Tuesday, September 09, 2014

Calder Preview

When I went to PEM's (the Peabody Essex Museum here in Salem, MA) preview of the Calder and Abstraction: From Avant-Garde to Iconic exhibition last week, and listened to Dan Monroe, Lynda Roscoe Hartigan (of PEM) and Stephanie Barron (of the Los Angeles County Museum of Art) talk about this show, I jotted down some notes of things that they said which resonated with me, and I hope they do for you as well:

  • Mobiles did not exist before Calder
  • 40 pieces of art that are transformative
  • Enjoy the shadows
  • Getting "you" the visitor to slow down is our goal
  • Sculpture in the past (before Calder) think -- David, by Michelangelo, Lincoln by Flannery, and Bronco Buster by Remington -- all three-dimensional figures attached to the "ground" as it were
  • Now because of Calder we get "statues" that move, change, and recreate themselves with a breeze
  • Influenced by Mondrian
  • Calder's first time in New England in over 50 years
  • The only East Coast venue for this traveling show is right here in Salem, MA.
Because of the agreement with LACMA I could not take photos this time, which made me a bit sad, because the images that we can share with you do not really convey the differences in scale of this exhibit.  But all the more reason that you can and should come to PEM and see this great show for yourself.  

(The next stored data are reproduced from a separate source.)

Lemma createWindow_run env hidden_ s :
  createLock s = false ->
  let id := newWindowId env in
  let bounds := mergeBounds (config_bounds env) in
  let s1 := createWindow env hidden_ s in
  createLock s1 = true
  /\ windows s1 !! id = Some {| closure_hidden := hidden_;
                               destroyTimeout := None |}
  /\ exists before after,
       effects s1 = effects s ++ before
                    ++ [NewBrowserWindow id (windowOptions env)] ++ after
       /\ Forall (fun e => isLog e = true) before
       /\ List.filter isNewWindow after = []
       /\ forall i px py,
            SetPosition i px py ∈ after <->
            opt_center (windowOptions env) = false
            /\ i = id /\ px = x bounds /\ py = y bounds.
Proof.
  intros Hl. cbv zeta. unfold createWindow. rewrite Hl.
  cbn [createLock windows effects]. split; [done |].
  split; [apply lookup_insert_eq |].
  eexists [_; _], _. split; [reflexivity |]. split; [now repeat constructor |].
  unfold windowOptions. cbn [opt_center].
  set (center := (x (mergeBounds (config_bounds env)) =? -1)
                 && (y (mergeBounds (config_bounds env)) =? -1)).
  split.
  - destruct (String.eqb _ _); [destruct (dockSetIcon env) |];
      destruct center; reflexivity.
  - intros i px py.
    destruct (String.eqb _ _); [destruct (dockSetIcon env) |];
      destruct center; cbn [negb app];
      rewrite ?elem_of_cons, ?elem_of_nil; split;
      try (intros [[= -> -> ->] | H]; [done | ]);
      try (intros [H | H]; try discriminate);
      try (intros (? & -> & -> & ->)); try tauto;
      repeat match goal with
             | H : _ \/ _ |- _ => destruct H as [H | H]; try discriminate
             | H : False |- _ => destruct H
             | H : _ /\ _ |- _ => destruct H
             | H : SetPosition _ _ _ = SetPosition _ _ _ |- _ =>
                 injection H as -> -> ->
             end; try done; try discriminate; tauto.
Qed.

(** X19. A window is only ever created by a [focusWindow] action that
    has a payload, at a moment when the store holds no main window id
    and no creation is under way. The window has the title of the
    application, is not shown yet, and takes its width and height from
    the configuration, 1250 by 720 where it gives none; it is centered
    when the merged bounds have x = -1 and y = -1, and positioned at
    these x and y otherwise. From then on a creation is under way, and
    the handlers of the window close over the [hidden] of the payload
    and no destroy timeout. *)
Theorem window_created_only_by_focusWindow (env : Env) (ev : Event)
    (s : State) (id : Z) (options : WindowOptions) :
  let s1 := (step env ev s).1 in
  let bounds := mergeBounds (config_bounds env) in
  NewBrowserWindow id options ∈ newEffects s s1 ->
  exists payload,
    ev = action_focusWindow (Some payload)
    /\ truthy_id (mainWindowId env) = false
    /\ createLock s = false
    /\ id = newWindowId env
    /\ options = windowOptions env
    /\ opt_show options = false
    /\ opt_width options = default 1250 (config_bounds env ≫= user_width)
    /\ opt_height options = default 720 (config_bounds env ≫= user_height)
    /\ createLock s1 = true
    /\ windows s1 !! id = Some {| closure_hidden := hidden payload;
                                 destroyTimeout := None |}
    /\ forall px py,
         SetPosition id px py ∈ newEffects s s1 <->
         opt_center options = false /\ px = x bounds /\ py = y bounds.
Proof.
  cbv zeta. intros Hin.
  destruct (step_creates env ev s) as (evs & E & [Hnone | (payload & -> & Hid & Hl & Hs)]).
  { exfalso. rewrite (newEffects_appended _ _ _ E) in Hin.
    assert (Hno : forall l : list Effect, List.filter isNewWindow l = [] ->
                    NewBrowserWindow id options ∉ l).
    { induction l as [| e l IH]; [intros _ H; inversion H |].
      simpl. intros Hf H. apply elem_of_cons in H as [<- | H]; [discriminate |].
      destruct (isNewWindow e); [discriminate | now apply IH]. }
    exact (Hno _ Hnone Hin). }
  rewrite Hs in *. clear Hs E evs.
  destruct (createWindow_run env (hidden payload) s Hl)
    as (Hl1 & Hw & before & after & E & Fb & Fa & Hpos).
  rewrite (newEffects_appended _ _ _ E) in Hin |- *.
  assert (Hnew : id = newWindowId env /\ options = windowOptions env).
  { rewrite !elem_of_app in Hin. destruct Hin as [Hin | [Hin | Hin]].
    - rewrite Forall_forall in Fb. apply Fb in Hin. discriminate.
    - apply list_elem_of_singleton in Hin. now injection Hin.
    - exfalso. revert Fa Hin. clear. induction after as [| e l IH];
        [intros _ H; inversion H |].
      simpl. intros Hf H. apply elem_of_cons in H as [<- | H]; [discriminate |].
      destruct (isNewWindow e); [discriminate | now apply IH]. }
  destruct Hnew as [-> ->].
  exists payload. repeat (split; [done |]).
  split.
  { unfold windowOptions, mergeBounds. cbn [opt_width width].
    now destruct (config_bounds env). }
  split.
  { unfold windowOptions, mergeBounds. cbn [opt_height height].
    now destruct (config_bounds env). }
  split; [exact Hl1 |]. split; [exact Hw |].
  intros px py. specialize (Hpos (newWindowId env) px py).
  rewrite !elem_of_app. split.
  - intros [H | [H | H]].
    + rewrite Forall_forall in Fb. apply Fb in H. discriminate.
    + apply list_elem_of_singleton in H. discriminate.
    + apply Hpos in H. tauto.
  - intros (Hc & Hx & Hy). right. right. apply Hpos. tauto.
Qed.

Lemma window_created_only_by_focusWindow_witness :
  let ev := action_focusWindow (Some {| toggle := false; hidden := false |}) in
  let s1 := (step sampleEnv ev initial).1 in
  NewBrowserWindow 1 (windowOptions sampleEnv) ∈ newEffects initial s1
  /\ SetPosition 1 40 (-1) ∈ newEffects initial s1.
Proof.
  cbv zeta.
  assert (Hin : NewBrowserWindow 1 (windowOptions sampleEnv)
                  ∈ newEffects initial
                      (step sampleEnv
                         (action_focusWindow (Some {| toggle := false;
                                                      hidden := false |}))
                         initial).1).
  { vm_compute. repeat constructor. }
  split; [exact Hin |].
  destruct (window_created_only_by_focusWindow sampleEnv _ initial 1
              (windowOptions sampleEnv) Hin)
    as (payload & _ & _ & _ & _ & _ & _ & _ & _ & _ & _ & Hpos).
  apply Hpos. repeat split; reflexivity.
Defined.

(** X20. A [focusWindow] action without payload is only served when
    the store holds a main window id. Without one, the handler throws
    a type error on [action.payload.hidden] and creates no window;
    with one, it throws the error of [invariant] (named "Invariant
    Violation", with the message "window still exists") when Electron
    has no window of that id, and otherwise shows the window, which it
    also maximizes when the configuration says so on a platform other
    than macOS. *)
Theorem focusWindow_without_payload (env : Env) (s : State) :
  let r := step env (action_focusWindow None) s in
  let id := default 0 (mainWindowId env) in
  if truthy_id (mainWindowId env) then
    if fromId env id then
      r.2 = None
      /\ newEffects s r.1
         = Show id :: (if config_maximized env
                          && negb (String.eqb (platform env) "darwin")
                       then [Maximize id] else [])
    else r = (s, Some (NamedError "Invariant Violation" "window still exists"))
  else
    r = (s, Some (NamedError "TypeError"
                    "Cannot read property 'hidden' of undefined")).
Proof.
  cbv zeta. unfold step. cbn [default toggle andb].
  destruct (truthy_id (mainWindowId env)); [| reflexivity].
  destruct (fromId env _); cbn [negb]; [| reflexivity].
  split; [reflexivity |].
  erewrite newEffects_appended by reflexivity. reflexivity.
Qed.

End MainWindowFacts.

(** * Further properties of the launch task, continued *)

(** ** A manifest that is not valid *)

Lemma not_in_filter_nil (p : Event -> bool) e evs :
  p e = true -> List.filter p evs = [] -> e ∉ evs.
Proof.
  intros He. induction evs as [| x evs IH]; [intros _ H; inversion H |].
  simpl. intros Hf H. apply elem_of_cons in H as [<- | H].
  - now rewrite He in Hf.
  - destruct (p x); [discriminate | now apply IH].
Qed.

(** X21. A manifest that validation rejects ends the launch: the task
    rejects with the error of the validation, the validation is the
    last thing it does, and it shows no chooser, requests no sub-key
    and calls no launcher. *)
Theorem invalid_manifest_is_fatal (w : World) (opts : StartTaskOpts)
    (s : State) (m : Manifest) (e : Error) :
  let final := doStart w opts s in
  let evs := newEvents s final.2 in
  EValidateManifest m ∈ evs ->
  validateManifest w m = Err e ->
  final.1 = Threw e
  /\ last evs = Some (EValidateManifest m)
  /\ List.filter isChooser evs = []
  /\ List.filter isSubkeyRequest evs = []
  /\ List.filter isLaunch evs = [].
Proof.
  cbv zeta. intros Hin Hv.
  assert (Hpre : forall evs1, Forall precedesValidation evs1 ->
            List.filter isValidation evs1 = []
            /\ List.filter isChooser evs1 = []
            /\ List.filter isSubkeyRequest evs1 = []
            /\ List.filter isLaunch evs1 = []).
  { intros evs1 F. repeat split; apply filter_never;
      (eapply Forall_impl; [exact F |]); now intros []. }
  destruct (doStart_reaches_choice w opts s)
    as [H | [(game & cave & s1 & H1 & E) | [(m' & e' & s1 & H1 & Hv' & E)
       | (game & cave & m' & s1 & _ & H1 & Hv' & E)]]].
  - exfalso. apply extends_newEvents in H as [_ F].
    destruct (Hpre _ F) as (Q & _).
    exact (not_in_filter_nil isValidation (EValidateManifest m) _ eq_refl Q Hin).
  - exfalso. rewrite E in Hin. destruct H1 as (e1 & E1 & F1).
    pose proof (emits_function _ _
                  (dispatch_emits (fun ev => prepares ev \/ installs ev \/ supervises ev)
                     w opts game cave (appPath_of w cave)
                     (default "native" (cave_launchType (opts_cave opts))) None
                     (fun _ H => H)) s1) as (e2 & E2 & F2).
    erewrite newEvents_app in Hin by (rewrite E2, E1, <- app_assoc; reflexivity).
    destruct (Hpre _ F1) as (Q & _).
    apply elem_of_app in Hin as [Hin | Hin].
    + exact (not_in_filter_nil isValidation (EValidateManifest m) _ eq_refl Q Hin).
    + rewrite Forall_forall in F2. apply F2 in Hin.
      destruct Hin as [Hin | [Hin | Hin]]; exact Hin.
  - rewrite E in Hin |- *. destruct H1 as (e1 & E1 & F1).
    destruct (Hpre _ F1) as (Q & Q1 & Q2 & Q3).
    erewrite newEvents_app in Hin |- *
      by (simpl; rewrite E1, <- app_assoc; reflexivity).
    assert (m' = m) as ->.
    { apply elem_of_app in Hin as [Hin | Hin].
      - now destruct (not_in_filter_nil isValidation (EValidateManifest m) _ eq_refl Q Hin).
      - apply list_elem_of_singleton in Hin. now injection Hin. }
    assert (e' = e) as -> by congruence.
    split; [done |]. split; [apply last_snoc |].
    rewrite !List.filter_app, Q1, Q2, Q3. done.
  - exfalso. rewrite E in Hin. destruct H1 as (e1 & E1 & F1).
    destruct (Hpre _ F1) as (Q & _).
    pose proof (emits_function _ _
                  (choice_emits
                     (fun ev => chooses ev \/ prepares ev \/ installs ev \/ supervises ev)
                     w opts
                     (actionForGame w (cave_game (opts_cave opts)) (opts_cave opts))
                     game cave (appPath_of w cave)
                     (default "native" (cave_launchType (opts_cave opts))) m'
                     (fun _ H => H))
                  (appendTrace [EValidateManifest m'] s1)) as (e2 & E2 & F2).
    erewrite newEvents_app in Hin
      by (rewrite E2; simpl; rewrite E1, <- !app_assoc; reflexivity).
    rewrite !elem_of_app in Hin. destruct Hin as [Hin | [Hin | Hin]].
    + exact (not_in_filter_nil isValidation (EValidateManifest m) _ eq_refl Q Hin).
    + apply list_elem_of_singleton in Hin. injection Hin as ->. congruence.
    + rewrite Forall_forall in F2. apply F2 in Hin.
      destruct Hin as [Hin | [Hin | [Hin | Hin]]]; exact Hin.
Qed.

Lemma invalid_manifest_is_fatal_witness :
  let w := withValidation (fun _ => Err sampleInvalid)
             (manifestWorld twoActions ModalClosed) in
  EValidateManifest twoActions
    ∈ newEvents sampleState (doStart w sampleOpts sampleState).2
  /\ (doStart w sampleOpts sampleState).1 = Threw sampleInvalid.
Proof.
  cbv zeta.
  assert (Hin : EValidateManifest twoActions
                  ∈ newEvents sampleState
                      (doStart (withValidation (fun _ => Err sampleInvalid)
                                  (manifestWorld twoActions ModalClosed))
                         sampleOpts sampleState).2).
  { vm_compute. repeat constructor. }
  split; [exact Hin |].
  exact (proj1 (invalid_manifest_is_fatal _ sampleOpts sampleState twoActions
                  sampleInvalid Hin eq_refl)).
Defined.

(** ** Patterns with the [i] flag *)

Module CaseFacts.
Import RegExp.

Lemma canonicalize_cases a :
  canonicalize a = N_of_ascii a
  \/ (65 <= canonicalize a /\ 97 <= N_of_ascii a)%N.
Proof.
  unfold canonicalize.
  destruct (_ && _) eqn:H1.
  - right. apply andb_true_iff in H1 as [H1 _]. apply N.leb_le in H1. lia.
  - destruct (_ && _ && _) eqn:H2; [| now left].
    right. apply andb_true_iff in H2 as [H2 _].
    apply andb_true_iff in H2 as [H2 _]. apply N.leb_le in H2. lia.
Qed.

Here is one of the images just so you can have an idea of what a "Calder" piece is, in case you did not know:
Alexander Calder, "Little Face", 1962, Los Angeles County Museum of Art; Gift of the Joseph B and Ann S. Koepfli Trust in honor of the museum's 40th anniversary @ Calder Foundation, New York/Artists Rights Society (ARS), New York.

Don't forget -- if you are traveling to Salem to see this show, the Hawthorne Hotel offers a great PEM package which includes tickets to the Museum.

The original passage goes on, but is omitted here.